Mixcoatlus browni

Scientific classification
- Kingdom: Animalia
- Phylum: Chordata
- Class: Reptilia
- Order: Squamata
- Suborder: Serpentes
- Family: Viperidae
- Genus: Mixcoatlus
- Species: M. browni
- Binomial name: Mixcoatlus browni (Shreve, 1938)
- Synonyms: Agkistrodon browni Shreve, 1938

= Mixcoatlus browni =

- Authority: (Shreve, 1938)
- Synonyms: Agkistrodon browni Shreve, 1938

Species of snake

 Mixcoatlus browni (commonly known as Brown's montane pit viper, sometimes Mexican montane pitviper) is a species of pit viper found at high elevations in Guerrero, Mexico. This species was previously placed in the genus Agkistrodon, where it was considered to be a junior synonym of Cerrophidion barbouri.

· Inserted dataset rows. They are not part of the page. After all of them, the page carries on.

Lemma wp_move_page_tables v o nv n len rmap s :
  split_keeps v = true → 0 ≤ o → 0 ≤ n → 0 ≤ len → (PAGE_SIZE | o) → (PAGE_SIZE | n) → (PAGE_SIZE | len) →
  o + len ≤ 2 ^ 47 → n + len ≤ 2 ^ 47 → apart o n len → empty s n len → wf_pt s →
  wp (move_page_tables v o nv n len rmap) (λ r s', move_ok o n len r s s') s.
Proof using Hok.
  intros Hk Ho Hn Hl Do Dn Dl Hoe Hne Hd Hem Hw. assert (PAGE_SIZE = 4096) as Hp by done.
  unfold move_page_tables, pt_emit. cbv zeta. rewrite (u64_small (o + len)) by lia. do 5 wp_step.
  set (s1 := Pt _ _ _ _ _). assert (invisible s s1) as I1.
  { apply top_invisible; [done|by intros [W1 W2]| |done]. eexists. unfold s1. simpl. by rewrite <- app_assoc. }
  eapply wp_mono; [apply wp_move_loop; try done; try lia|].
  - by apply Z.divide_add_r.
  - by replace (o + len - o) with len by lia.
  - replace (o + len - o) with len by lia. intros x Hx. rewrite (iv_view _ _ I1). by apply Hem.
  - by apply (iv_wf _ _ I1).
  - destruct Dl as [j ->]. rewrite Z.div_mul by done. lia.
  - intros [a nf] s2 (k & Ea & K1 & K2 & H2 & F2). simpl in Ea, H2. replace (o + len - o) with len in * by lia. cbn iota beta.
    apply (step_pre _ _ _ _ _ _ _ _ I1) in H2. destruct H2 as [W2 V2 _ (evs & E2 & X2) N2].
    rewrite (u64_small (o + len - len)) by lia. replace (o + len - len) with o by lia. subst a.
    assert (∀ evs', ((∀ x, o ≤ x < o + k → view s x ≠ 0 → flushed (evs ++ evs') x)) → move_ok o n len k s (add_events evs' s2)) as Hend.
    { intros evs' Hf. pose proof (add_events_invisible evs' s2) as I2. split; [by apply (iv_wf _ _ I2)|done| | |].
      - intros x. rewrite (iv_view _ _ I2). apply V2.
      - exists (evs ++ evs'). split; [simpl; by rewrite E2, app_assoc|done].
      - intros Hf1. split; [apply F2; by apply (iv_fail _ _ I1)|by apply (iv_fail _ _ I2), N2]. }
    assert (u64 (u64 (len + (o + k)) - (o + len)) = k) as -> by (rewrite (u64_small (len + (o + k))), u64_small by lia; lia).
    wp_step. apply wp_pt_when; intros ->.
    + do 3 wp_step. pose proof (Hend ([PFlushTlb o (o + k)] ++ [PNotifyEnd o (o + len)])) as Hs. unfold add_events in Hs.
      rewrite (app_assoc (pt_events s2)) in Hs. apply Hs. intros x Hx _. apply flushed_app. right. exists o, (o + k). split; [by left|lia].
    + do 2 wp_step. apply (Hend [PNotifyEnd o (o + len)]). intros x Hx Hv. apply flushed_app. left. destruct X2 as [X2|X2]; [done|auto].
Qed.

End move.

Molecular evidence has since demonstrated that M. browni is a distinct species and the genus name was subsequently changed.

The genus Mixcoatlus is derived from the Nahuatl word Mixcoatl or "cloud serpent", a deity of the Aztec and several other Mesoamerica civilizations. This name also refers to the geographic restriction of this clade to elevations above 2000 m.

==Description==
Not much is known about this species. This species is diurnal and it is usually found basking or moving throughout the day. This species has been seen by researchers to have more of a prehensile tail than other species in this genus. There is currently no evidence to suggest that M. browni is arboreal, although it does climb low vegetation.

==Geographic range==
Mixcoatlus browni is constricted to the cloud forests of western Sierra Madre del Sur in Guerrero, Mexico. They been recorded at elevations up to 3296 m above sea level.